▶ _What to produce_
Show all lines of the listing that contain the word "export".

▶ _Data extract_
#[export] Hint Resolve evolves_outbox_get : tx.
#[export] Hint Extern 2 (respects attempted_evolves (outbox_update _ _ _ _ _)) =>
  apply evolves_outbox_update; solve_frozen : tx.
#[export] Hint Extern 2 (respects attempted_evolves (modify (upd_membership _))) =>
  apply evolves_frame; done : tx.
#[export] Hint Extern 2 (respects attempted_evolves (modify (upd_clock_reads _))) =>
  apply evolves_frame; done : tx.

Section Facts.
Context `{Host}.

(** What an enqueue that returned did: nothing, or one insert or update of its row. *)
Lemma enqueue_inv p i d res d' :
  enqueue p i d = Ok (res, d') →
  (res = None ∧ d' = d) ∨
  ∃ t th now,
    res = Some t ∧
    delivery_transaction_id uuid5 p (di_delivery_id i) (DeliveryStage_value (di_stage i)) = Ok t ∧
    encode_thread_id (di_thread_id i) = Ok th ∧
    match fetch_one (stage_rows p (di_delivery_id i) d) with
    | Some (_, r) => owner_conflicts i r | None => false
    end = false ∧
    d' = upd_outbox (λ m, <[(p, di_delivery_id i, di_stage i) :=
           upsert_intent
             (fresh_row p i (resolve_edit_target i (db_outbox d !! (p, di_delivery_id i, INITIAL)))
                t th now)
             (m !! (p, di_delivery_id i, di_stage i))]> m) (upd_clock_reads S d).
Proof.
  unfold enqueue. destruct (bool_decide _); [done|].
  intros (o & d1 & H1 & Hk)%bind_ok. injection H1 as <- <-.
  case_if Hk E; [injection Hk as <- <-; by left|right].
  apply bind_ok in Hk as (ini & d1 & H1 & Hk). injection H1 as <- <-.
  apply bind_ok in Hk as (t & d1 & H1 & Hk). apply lift_ok in H1 as [Ht <-].
  apply bind_ok in Hk as (th & d1 & H1 & Hk). apply lift_ok in H1 as [Hth <-].
  apply bind_ok in Hk as (now & d1 & H1 & Hk). unfold time_ns in H1.
  apply bind_ok in H1 as (n & d2 & H2 & H1). injection H2 as <- <-.
  apply bind_ok in H1 as ([] & d2 & H2 & H1). injection H2 as <-. injection H1 as <- <-.
  apply bind_ok in Hk as ([] & d1 & H1 & Hk). injection H1 as <-. injection Hk as <- <-.
  by exists t, th, (time_ns_reading (db_clock_reads d)).
Qed.

Lemma evolves_enqueue p i : respects attempted_evolves (enqueue p i).
Proof.
  unfold enqueue, time_ns. respect.
  apply evolves_insert. intros r Hr Ha. rewrite Hr. unfold upsert_intent. rewrite Ha. simpl.
  by apply frozen_refl.
Qed.

Lemma evolves_load p dl s : respects attempted_evolves (load p dl s).
Proof. unfold load. respect. Qed.

Lemma evolves_claim p dl s dev : respects attempted_evolves (claim p dl s dev).
Proof.
  unfold claim, adopt_edit_target, claim_attempt. respect.
  intros k r Hr Ha. exists r. split; [|by apply frozen_refl].
  simpl. apply lookup_delete_where_Some. split; [done|]. by rewrite Ha, andb_false_r.
Qed.

Lemma evolves_acknowledge p dl s e : respects attempted_evolves (acknowledge p dl s e).
Proof. unfold acknowledge. respect. Qed.

Lemma evolves_record_permanent_failure p dl s why :
  respects attempted_evolves (record_permanent_failure p dl s why).
Proof. unfold record_permanent_failure. respect. Qed.

Lemma evolves_record_device p dl s dev :
  respects attempted_evolves (record_matrix_delivery_device p dl s dev).
Proof. unfold record_matrix_delivery_device. respect. Qed.

Lemma evolves_retire p dl s r e : respects attempted_evolves (retire p dl s r e).
Proof. unfold retire. respect. Qed.

Lemma evolves_retire_deleted_initial p dl :
  respects attempted_evolves (retire_deleted_initial p dl).
Proof. unfold retire_deleted_initial, approval_owns_delivery, load. respect. Qed.

(** * The delivery state machine *)

(** One committed outbox operation of one principal. *)
Inductive outbox_step (p : string) : database → database → Prop :=
  | step_enqueue i d res d' : enqueue p i d = Ok (res, d') → outbox_step p d d'
  | step_claim dl s dev d res d' : claim p dl s dev d = Ok (res, d') → outbox_step p d d'
  | step_device dl s dev d d' :
      record_matrix_delivery_device p dl s dev d = Ok (tt, d') → outbox_step p d d'
  | step_acknowledge dl s e d b d' : acknowledge p dl s e d = Ok (b, d') → outbox_step p d d'
  | step_refuse dl s why d res d' :
      record_permanent_failure p dl s why d = Ok (res, d') → outbox_step p d d'
  | step_retire dl s room epoch d res d' :
      retire p dl s room epoch d = Ok (res, d') → outbox_step p d d'
  | step_retire_deleted dl d d' :
      retire_deleted_initial p dl d = Ok (tt, d') → outbox_step p d d'.

Definition outbox_steps (p : string) : database → database → Prop := rtc (outbox_step p).

Lemma outbox_step_evolves p d d' : outbox_step p d d' → attempted_evolves d d'.
Proof.
  intros [].
  - by eapply evolves_enqueue.
  - by eapply evolves_claim.
  - by eapply evolves_record_device.
  - by eapply evolves_acknowledge.
  - by eapply evolves_record_permanent_failure.
  - by eapply evolves_retire.
  - by eapply evolves_retire_deleted_initial.
Qed.

Lemma outbox_steps_evolve p d d' : outbox_steps p d d' → attempted_evolves d d'.
Proof.
  induction 1 as [|d1 d2 d3 Hs _ IH]; [reflexivity|].
  etrans; [by eapply outbox_step_evolves|done].
Qed.

(** * Claims *)

Lemma claim_attempt_Some p dl s dev d md d' :
  claim_attempt p dl s dev d = Ok (Some md, d') →
  ∃ r r' md0, db_outbox d !! (p, dl, s) = Some r ∧ db_outbox d' !! (p, dl, s) = Some r' ∧
    ob_attempted r' = true ∧ decode_delivery dl s r' = Ok md0 ∧
    md = delivery_with_attempted (ob_attempted r) md0 ∧
    ob_edits_event_id r' = ob_edits_event_id r.
Proof.
  unfold claim_attempt. intros (marked & d1 & Hm & Hk)%bind_ok.
  rewrite outbox_update_run in Hm.
  destruct (db_outbox d !! (p, dl, s)) as [r|] eqn:Hr.
  2: { injection Hm as <- <-. unfold outbox_get in Hk. tx_inv. rewrite_hyps Hr. tx_inv. }
  unfold outbox_get in Hk.
  destruct (negb (ob_attempted r)) eqn:Ha; tx_inv; simpl in *.
  - rewrite lookup_insert_eq in *. tx_inv. lift_inv Hd.
    apply negb_true_iff in Ha.
    eexists r, (set_ob_sending_device_id dev (set_ob_attempted true r)), _. simpl.
    rewrite lookup_insert_eq, Ha. repeat split; eauto.
  - rewrite_hyps Hr. tx_inv. lift_inv Hd.
    apply negb_false_iff in Ha. eexists r, r, _. rewrite Ha. repeat split; eauto.
Qed.
(* ===== verification/TurnOrigin.v ===== *)
(** Where a turn comes from: [turn_origin.py], with the persisted-history scope of
    [history/types.py] and the source-kind vocabulary of [dispatch_source.py] that it
    classifies. *)
From S2P Require Import Prelude Json Models.

(** * Source kinds *)

Definition ROUTER_AGENT_NAME : string := "router".
Definition SCHEDULED_SOURCE_KIND : string := "scheduled".
Definition HOOK_SOURCE_KIND : string := "hook".
Definition HOOK_DISPATCH_SOURCE_KIND : string := "hook_dispatch".
Definition EXTERNAL_TRIGGER_SOURCE_KIND : string := "external_trigger".
Definition TRUSTED_INTERNAL_RELAY_SOURCE_KIND : string := "trusted_internal_relay".

(** * Enumerations *)

Inductive SenderKind := USER | MANAGED_ENTITY.

#[export] Instance SenderKind_eq_dec : EqDecision SenderKind.
Proof. solve_decision. Defined.

Definition SenderKind_value (k : SenderKind) : string :=
  match k with USER => "user" | MANAGED_ENTITY => "managed_entity" end.

Inductive TurnIntent :=
  | USER_MESSAGE
  | MANAGED_MESSAGE
  | ROUTER_HANDOFF
  | ROUTER_NOTICE
  | SCHEDULED_FIRE
  | EXTERNAL_TRIGGER
  | HOOK_MESSAGE
  | HOOK_DISPATCH
  | TRUSTED_INTERNAL_RELAY.

#[export] Instance TurnIntent_eq_dec : EqDecision TurnIntent.
Proof. solve_decision. Defined.

Definition TurnIntent_value (i : TurnIntent) : string :=
  match i with
  | USER_MESSAGE => "user_message"
  | MANAGED_MESSAGE => "managed_message"
  | ROUTER_HANDOFF => "router_handoff"
  | ROUTER_NOTICE => "router_notice"
  | SCHEDULED_FIRE => "scheduled_fire"
  | EXTERNAL_TRIGGER => EXTERNAL_TRIGGER_SOURCE_KIND
  | HOOK_MESSAGE => "hook_message"
  | HOOK_DISPATCH => HOOK_DISPATCH_SOURCE_KIND
  | TRUSTED_INTERNAL_RELAY => TRUSTED_INTERNAL_RELAY_SOURCE_KIND
  end.

Inductive TurnTrust := EXTERNAL | TRUSTED_INTERNAL | TRUSTED_USER_RELAY.

#[export] Instance TurnTrust_eq_dec : EqDecision TurnTrust.
Proof. solve_decision. Defined.

Definition TurnTrust_value (t : TurnTrust) : string :=
  match t with
  | EXTERNAL => "external"
  | TRUSTED_INTERNAL => "trusted_internal"
  | TRUSTED_USER_RELAY => "trusted_user_relay"
  end.

(** [Enum(value)]: the member spelled so, or [ValueError]. *)
Definition member_of {A} (members : list A) (value : A → string) (s : string) : outcome A :=
  match List.find (λ a, String.eqb (value a) s) members with
  | Some a => Ok a
  | None => Raise ValueError
  end.

Definition SenderKind_of_value : string → outcome SenderKind :=
  member_of [USER; MANAGED_ENTITY] SenderKind_value.

Definition TurnIntent_of_value : string → outcome TurnIntent :=
  member_of [USER_MESSAGE; MANAGED_MESSAGE; ROUTER_HANDOFF; ROUTER_NOTICE; SCHEDULED_FIRE;
             EXTERNAL_TRIGGER; HOOK_MESSAGE; HOOK_DISPATCH; TRUSTED_INTERNAL_RELAY]
    TurnIntent_value.

Definition TurnTrust_of_value : string → outcome TurnTrust :=
  member_of [EXTERNAL; TRUSTED_INTERNAL; TRUSTED_USER_RELAY] TurnTrust_value.

(** * Origins *)

Record TurnOrigin := {
  to_transport_sender_id : string;
  to_requester_id : string;
  to_sender_entity_name : option string;
  to_requester_entity_name : option string;
  to_sender_kind : SenderKind;
  to_requester_kind : SenderKind;
  to_intent : TurnIntent;
  to_source_kind : string;
  to_trust : TurnTrust;
}.

Definition may_dispatch_without_mention (o : TurnOrigin) : bool :=
  bool_decide (to_intent o ∈ [HOOK_DISPATCH; EXTERNAL_TRIGGER; ROUTER_HANDOFF; SCHEDULED_FIRE]).

Definition blocks_unmentioned_managed_sender (o : TurnOrigin) : bool :=
  bool_decide (to_requester_kind o = MANAGED_ENTITY) && negb (may_dispatch_without_mention o).

Definition may_answer_interactive_prompt (o : TurnOrigin) : bool :=
  bool_decide (to_requester_kind o = USER)
  && bool_decide (to_intent o ∈ [USER_MESSAGE; ROUTER_HANDOFF; TRUSTED_INTERNAL_RELAY]).

Definition may_be_superseded_by_newer_requester_turn (o : TurnOrigin) : bool :=
  may_answer_interactive_prompt o.

(** Truthiness of an optional string. *)
Definition truthy (s : option string) : bool :=
  match s with Some t => negb (String.eqb t "") | None => false end.

Definition turn_trust (sender_kind : SenderKind) (original_sender : option string)
    (trusted_user_relay : bool) : TurnTrust :=
  if trusted_user_relay && truthy original_sender then TRUSTED_USER_RELAY
  else if bool_decide (sender_kind = MANAGED_ENTITY) then TRUSTED_INTERNAL
  else EXTERNAL.

Definition turn_intent (sender_entity_name : option string) (sender_kind : SenderKind)
    (source_kind : string) (trust : TurnTrust) : TurnIntent :=
  let from_router := bool_decide (sender_entity_name = Some ROUTER_AGENT_NAME) in
  if bool_decide (trust = TRUSTED_USER_RELAY) then
    if from_router then ROUTER_HANDOFF else TRUSTED_INTERNAL_RELAY
  else if String.eqb source_kind SCHEDULED_SOURCE_KIND then SCHEDULED_FIRE
  else if String.eqb source_kind EXTERNAL_TRIGGER_SOURCE_KIND then EXTERNAL_TRIGGER
  else if String.eqb source_kind HOOK_DISPATCH_SOURCE_KIND then HOOK_DISPATCH
  else if String.eqb source_kind HOOK_SOURCE_KIND then HOOK_MESSAGE
  else if from_router then ROUTER_NOTICE
  else if String.eqb source_kind TRUSTED_INTERNAL_RELAY_SOURCE_KIND then TRUSTED_INTERNAL_RELAY
  else if bool_decide (sender_kind = MANAGED_ENTITY) then MANAGED_MESSAGE
  else USER_MESSAGE.

Definition entity_sender_kind (entity_name : option string) : SenderKind :=
  match entity_name with Some _ => MANAGED_ENTITY | None => USER end.

Definition classify_turn_origin (transport_sender_id requester_id : string)
    (sender_entity_name requester_entity_name : option string) (source_kind : string)
    (original_sender : option string) (trusted_user_relay : bool) : TurnOrigin :=
  let sender_kind := entity_sender_kind sender_entity_name in
  let trust := turn_trust sender_kind original_sender trusted_user_relay in
  {| to_transport_sender_id := transport_sender_id;
     to_requester_id := requester_id;
     to_sender_entity_name := sender_entity_name;
     to_requester_entity_name := requester_entity_name;
     to_sender_kind := sender_kind;
     to_requester_kind := entity_sender_kind requester_entity_name;
     to_intent := turn_intent sender_entity_name sender_kind source_kind trust;
     to_source_kind := source_kind;
     to_trust := trust |}.

Definition original_sender_for_router_relay (requester_id : string)
    (requester_entity_name inherited_original_sender inherited_original_sender_entity_name
       : option string) : option string :=
  match requester_entity_name with
  | None => Some requester_id
  | Some _ =>
      match inherited_original_sender, inherited_original_sender_entity_name with
      | Some sender, None => Some sender
      | _, _ => None
      end
  end.

Definition original_sender_for_router_handoff (target_entity_name : option string)
    (requester_id : string)
    (requester_entity_name inherited_original_sender inherited_original_sender_entity_name
       : option string) : option string :=
  match target_entity_name with
  | None => None
  | Some _ =>
      original_sender_for_router_relay requester_id requester_entity_name
        inherited_original_sender inherited_original_sender_entity_name
  end.

Definition requester_id_from_trusted_original_sender
    (original_sender original_sender_entity_name : option string)
    (original_sender_is_human : bool) (source_kind : option string)
    (sender_trusts_original_sender : bool) : option string :=
  if negb sender_trusts_original_sender || negb (truthy original_sender) then None
  else if original_sender_is_human then original_sender
  else match original_sender_entity_name with
       | Some _ =>
           if bool_decide (source_kind = Some SCHEDULED_SOURCE_KIND) then original_sender else None
       | None => None
       end.

(** * History scopes *)

(** [HistoryScope]: built only with a valid kind and a non-empty ID. *)
Record HistoryScope := {
  hs_kind : string;
  hs_scope_id : string;
}.

#[export] Instance HistoryScope_eq_dec : EqDecision HistoryScope.
Proof. solve_decision. Defined.

Definition valid_scope (kind scope_id : string) : bool :=
  (String.eqb kind "agent" || String.eqb kind "team") && negb (String.eqb scope_id "").

Definition make_history_scope (kind scope_id : string) : outcome HistoryScope :=
  if valid_scope kind scope_id then Ok {| hs_kind := kind; hs_scope_id := scope_id |}
  else Raise ValueError.

Definition history_scope_key (s : HistoryScope) : string := hs_kind s +:+ ":" +:+ hs_scope_id s.

Definition scope_to_metadata (s : HistoryScope) : dict :=
  [("kind", JString (hs_kind s)); ("scope_id", JString (hs_scope_id s))].

(** A list or a dict is no member of a Python set: the test itself raises. *)
Definition scope_from_metadata (raw_metadata : json) : outcome (option HistoryScope) :=
  match raw_metadata with
  | JObject metadata =>
      match dict_get "kind" metadata, dict_get "scope_id" metadata with
      | JString kind, JString scope_id =>
          Ok (if valid_scope kind scope_id
              then Some {| hs_kind := kind; hs_scope_id := scope_id |} else None)
      | (JArray _ | JObject _), _ => Raise TypeError
      | _, _ => Ok None
      end
  | _ => Ok None
  end.

(** A scope the constructor of [HistoryScope] accepts. *)
Definition scope_valid (s : option HistoryScope) : Prop :=
  match s with Some s => valid_scope (hs_kind s) (hs_scope_id s) = true | None => True end.

Lemma scope_from_metadata_valid j s : scope_from_metadata j = Ok s → scope_valid s.
Proof.
  destruct j as [| | | | |fs|]; simpl; try by intros [= <-].
  destruct (dict_get "kind" fs) as [| | |k| | |]; try by intros [= <-].
  destruct (dict_get "scope_id" fs) as [| | |i| | |]; intros [= <-]; try done.
  by destruct (valid_scope k i) eqn:E.
Qed.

▶ _Answer_
#[export] Hint Resolve evolves_outbox_get : tx.
#[export] Hint Extern 2 (respects attempted_evolves (outbox_update _ _ _ _ _)) =>
#[export] Hint Extern 2 (respects attempted_evolves (modify (upd_membership _))) =>
#[export] Hint Extern 2 (respects attempted_evolves (modify (upd_clock_reads _))) =>
#[export] Instance SenderKind_eq_dec : EqDecision SenderKind.
#[export] Instance TurnIntent_eq_dec : EqDecision TurnIntent.
#[export] Instance TurnTrust_eq_dec : EqDecision TurnTrust.
#[export] Instance HistoryScope_eq_dec : EqDecision HistoryScope.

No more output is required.